Thirty-seven percent of California workers know of co-workers using illegal drugs on the job, according to a new Gallup survey. That is a far higher percentage than in the nation as a whole and provides fresh evidence that California may have a more serious workplace drug problem than the rest of the country.

The survey, released in Los Angeles Wednesday, also shows that California workers overwhelmingly believe employers should have the right to perform drug tests on job applicants and on workers suspected of drug abuse.

The findings underscore a recent Times Orange County Poll that found nearly one-fourth of local workers felt that drugs and alcohol were being abused in their workplace and a large majority approved of employer drug testing.
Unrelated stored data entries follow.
(* ===== verification/MemInst.v ===== *)
(** The memory of the representations: words of four or eight bytes on a
    little-endian machine.  Public keys, signatures and contexts hold it. *)

From Stdlib Require Import ZArith Lia List Bool.
From S2P Require Import Prelude Limbs Fp FieldSpec Group GroupSpec ScalarSpec ScalarGen Hash HashSpec HashThm Api.
From S2P Require Import Field10x26Mul Scalar8x32Mul Field5x52 Field5x52Mul Scalar4x64 Scalar4x64Mul.
Import ListNotations.
Open Scope Z_scope.

Section Words.
(** Bytes per word. *)
Variable k : nat.

Definition store_words (w : list Z) : list Z := flat_map (digits 8 k) w.

Fixpoint load_words (n : nat) (bytes : list Z) : list Z :=
  match n with
  | O => []
  | S m => limbs_val 8 (firstn k bytes) :: load_words m (skipn k bytes)
  end.

Local Abbreviation width := (8 * Z.of_nat k).

Lemma load_store w : limbs_lt width w -> forall rest, load_words (length w) (store_words w ++ rest) = w.
Proof.
  induction 1 as [| x w Hx _ IH]; intros rest; [reflexivity |]. cbn [length load_words].
  change (store_words (x :: w) ++ rest) with ((digits 8 k x ++ store_words w) ++ rest). rewrite <- app_assoc.
  rewrite firstn_app, skipn_app, length_digits, Nat.sub_diag, firstn_O, app_nil_r, firstn_all2, skipn_all2 by (rewrite length_digits; lia).
  change (skipn 0 (store_words w ++ rest)) with (store_words w ++ rest). cbn [app]. rewrite IH, limbs_val_digits, Z.mod_small by lia. reflexivity.
Qed.

Lemma length_store w : length (store_words w) = (k * length w)%nat.
Proof. induction w as [| x w IH]; [cbn; lia |]. change (store_words (x :: w)) with (digits 8 k x ++ store_words w). rewrite length_app, length_digits, IH. cbn [length]. lia. Qed.

Lemma limbs_lt_store w : limbs_lt 8 (store_words w).
Proof. induction w as [| x w IH]; [constructor |]. apply Forall_app. split; [apply limbs_lt_digits; lia | exact IH]. Qed.

Lemma load_lt n : forall l, limbs_lt 8 l -> (k * n <= length l)%nat -> limbs_lt width (load_words n l) /\ length (load_words n l) = n.
Proof.
  induction n as [| n IH]; intros l HB Hl; [split; [constructor | reflexivity] |]. cbn [load_words length].
  destruct (IH (skipn k l)) as [H1 H2]; [now apply limbs_lt_skipn | rewrite length_skipn; lia |]. split; [| now rewrite H2].
  constructor; [| exact H1]. pose proof (limbs_val_bound 8 (firstn k l) ltac:(lia) (limbs_lt_firstn 8 l k HB)) as B.
  rewrite length_firstn, Nat.min_l in B by lia. exact B.
Qed.

(** One value, and two after each other. *)
Lemma store_one n x : limbs_lt width x -> length x = n ->
  length (store_words x) = (k * n)%nat /\ limbs_lt 8 (store_words x) /\ load_words n (store_words x) = x.
Proof.
  intros B <-. split; [apply length_store |]. split; [apply limbs_lt_store |].
  rewrite <- (app_nil_r (store_words x)). now apply load_store.
Qed.

Lemma store_two n x y : limbs_lt width x -> length x = n -> limbs_lt width y -> length y = n ->
  let s := store_words x ++ store_words y in
  length s = (k * n + k * n)%nat /\ limbs_lt 8 s /\ load_words n s = x /\ load_words n (skipn (k * n) s) = y.
Proof.
  intros Bx Lx By Ly s. destruct (store_one n y By Ly) as (Sy & Fy & Ey). unfold s.
  rewrite length_app, !length_store, Lx, Ly. split; [reflexivity |].
  split; [apply Forall_app; split; apply limbs_lt_store |]. split; [rewrite <- Lx; now apply load_store |].
  rewrite skipn_app, length_store, Lx, Nat.sub_diag, skipn_all2 by (rewrite length_store, Lx; lia). exact Ey.
Qed.

Lemma load_two n l : limbs_lt 8 l -> length l = (k * n + k * n)%nat ->
  (limbs_lt width (load_words n l) /\ length (load_words n l) = n) /\
  limbs_lt width (load_words n (skipn (k * n) l)) /\ length (load_words n (skipn (k * n) l)) = n.
Proof. intros B L. split; apply load_lt; rewrite ?length_skipn; try lia; [exact B | now apply limbs_lt_skipn]. Qed.

(** The words are the bytes, the lowest first. *)
Lemma load_val n : forall l, limbs_val width (load_words n l) = limbs_val 8 (firstn (k * n) l).
Proof.
  induction n as [| n IH]; intros l; cbn [load_words limbs_val]; [rewrite Nat.mul_0_r; reflexivity |].
  rewrite IH. replace (k * S n)%nat with (k + k * n)%nat by lia. rewrite <- (firstn_skipn k (firstn (k + k * n) l)), firstn_firstn, Nat.min_l, limbs_val_app by lia.
  rewrite <- firstn_skipn_comm, length_firstn.
  destruct (Nat.le_gt_cases k (length l)) as [H | H]; [now rewrite Nat.min_l by lia |].
  rewrite (skipn_all2 l), firstn_nil by lia. cbn [limbs_val]. ring.
Qed.

Lemma store_val n x : limbs_lt width x -> length x = n -> store_words x = digits 8 (k * n) (limbs_val width x).
Proof.
  intros B Lx. destruct (store_one n x B Lx) as (HL & HF & E). rewrite <- E at 2. rewrite load_val, <- HL, firstn_all.
  symmetry. apply digits_limbs_val; [lia | exact HF].
Qed.
End Words.

(** The layout both builds have on a little-endian machine. *)
Class MemLayout {I : FieldImpl} {J : ScalarImpl} (L : FieldLaws I) (M : ScalarLaws J) (N : MemImpl I J) : Prop := {
  scalar_layout : forall a, sok a -> scalar_bytes a = digits 8 32 (sv a);
  storage_layout : forall l, length l = 64%nat ->
    st_val (ges_x (ge_storage_of_bytes l)) = limbs_val 8 (firstn 32 l) /\
    st_val (ges_y (ge_storage_of_bytes l)) = limbs_val 8 (skipn 32 l)
}.

(** * [USE_FIELD_10X26] and [USE_SCALAR_8X32] *)

#[export] Instance mem_10x26_8x32 : MemImpl field_10x26 scalar_8x32 := {
  sizeof_ge_storage := 64;
  sizeof_scalar := 32;
  ge_storage_bytes s := store_words 4 (ges_x (I := field_10x26) s) ++ store_words 4 (ges_y (I := field_10x26) s);
  ge_storage_of_bytes l := GeS (I := field_10x26) (load_words 4 8 l) (load_words 4 8 (skipn 32 l));
  scalar_bytes a := store_words 4 a;
  scalar_of_bytes l := load_words 4 8 l
}.

#[export] Instance mem_10x26_8x32_laws : MemLaws field_10x26_laws scalar_8x32_laws mem_10x26_8x32.
Proof.
  split; [reflexivity | reflexivity | | | reflexivity | | exact sc_clear_ok].
  - intros [x y] [Bx Lx] [By Ly]. destruct (store_two 4 8 x y Bx Lx By Ly) as (HL & HF & Ex & Ey).
    exact (conj HL (conj HF (f_equal2 (GeS (I := field_10x26)) Ex Ey))).
  - intros l HL HB. exact (load_two 4 8 l HB HL).
  - intros a [[La Ba] _]. exact (store_one 4 8 a Ba La).
Defined.

#[export] Instance layout_10x26_8x32 : MemLayout field_10x26_laws scalar_8x32_laws mem_10x26_8x32.
Proof.
  split.
  - intros a [[La Ba] _]. exact (store_val 4 8 a Ba La).
  - intros l HL. split; [exact (load_val 4 8 l) |]. refine (eq_trans (load_val 4 8 (skipn 32 l)) _).
    rewrite firstn_all2 by (rewrite length_skipn; lia). reflexivity.
Qed.

(** * [USE_FIELD_5X52] and [USE_SCALAR_4X64] *)

Section Words64.
Context {mul : Field5x52.secp256k1_fe -> Field5x52.secp256k1_fe -> Field5x52.secp256k1_fe} {sqr : Field5x52.secp256k1_fe -> Field5x52.secp256k1_fe}.
Context {smul : Scalar4x64.secp256k1_scalar -> Scalar4x64.secp256k1_scalar -> Scalar4x64.secp256k1_scalar}.
Context {ssqr : Scalar4x64.secp256k1_scalar -> Scalar4x64.secp256k1_scalar}.
Context {sshift : Scalar4x64.secp256k1_scalar -> Scalar4x64.secp256k1_scalar -> Z -> Scalar4x64.secp256k1_scalar}.
Local Abbreviation F64 := (field_5x52_with mul sqr).
Local Abbreviation S64 := (scalar_4x64_with smul ssqr sshift).

#[local] Instance mem_5x52_4x64 : MemImpl F64 S64 := {
  sizeof_ge_storage := 64;
  sizeof_scalar := 32;
  ge_storage_bytes s := store_words 8 (ges_x (I := F64) s) ++ store_words 8 (ges_y (I := F64) s);
  ge_storage_of_bytes l := GeS (I := F64) (load_words 8 4 l) (load_words 8 4 (skipn 32 l));
  scalar_bytes a := store_words 8 a;
  scalar_of_bytes l := load_words 8 4 l
}.

Context {Hmul : mul52_ok mul} {Hsqr : sqr52_ok sqr} {Hsmul : mul64_ok smul} {Hssqr : sqr64_ok ssqr} {Hsshift : shift64_ok sshift}.
Local Abbreviation FL64 := (field_5x52_laws_with mul sqr Hmul Hsqr).
Local Abbreviation SL64 := (scalar_4x64_laws_with smul ssqr sshift Hsmul Hssqr Hsshift).

Definition mem_5x52_4x64_laws : MemLaws FL64 SL64 mem_5x52_4x64.
Proof.
  split; [reflexivity | reflexivity | | | reflexivity | | exact (sc_clear_ok (ScalarLaws := SL64))].
  - intros [x y] [Bx Lx] [By Ly]. destruct (store_two 8 4 x y Bx Lx By Ly) as (HL & HF & Ex & Ey).
    exact (conj HL (conj HF (f_equal2 (GeS (I := F64)) Ex Ey))).
  - intros l HL HB. exact (load_two 8 4 l HB HL).
  - intros a [[La Ba] _]. exact (store_one 8 4 a Ba La).
Defined.

Lemma layout_5x52_4x64 : MemLayout FL64 SL64 mem_5x52_4x64.
Proof.
  split.
  - intros a [[La Ba] _]. exact (store_val 8 4 a Ba La).
  - intros l HL. split; [exact (load_val 8 4 l) |]. refine (eq_trans (load_val 8 4 (skipn 32 l)) _).
    rewrite firstn_all2 by (rewrite length_skipn; lia). reflexivity.
Qed.
End Words64.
The survey, performed by the New Jersey-based Gallup Organization, was commissioned by the corporate-sponsored Institute for a Drug-Free Workplace as the fourth in a series of national and state surveys on employee attitudes on drug use. It was based on a poll of 501 employed people conducted in April. The margin for error is plus or minus 4.4%.

The institute has sponsored similar polls in Delaware and Wisconsin and released results of a national survey last December.

"The drug problem is bigger for California employers," said Mark A. de Bernardo, the institute's executive director.

For example, 46% of the California workers claimed personal knowledge of drug use by co-workers before or after work hours--significantly higher than the 31% figure from the national survey.

And only 24% of respondents in the national poll said there was on-the-job drug use at their workplace, versus California's 37%.

In a recent Times Poll, conducted by Mark Baldassare & Associates, 22% of the 600 Orange County workers polled said that drug and alcohol abuse was a problem in their workplace. But only 3% saw it as a major problem.

However, the poll also shows that many Californians consider drugs to be a major problem and support efforts to stem drug abuse.

By a margin of 62% to 25%, workers said employers should have the right to test job applicants. In addition, 63% of the respondents favored denial of employment to job applicants who test positive for drugs.

By 64% to 22%, employees said employers should have the right to test employees suspected of drug use. Of those employed at companies that have drug use policies, only 3% considered those rules and procedures "too strong," while 22% said the policies were "not strong enough."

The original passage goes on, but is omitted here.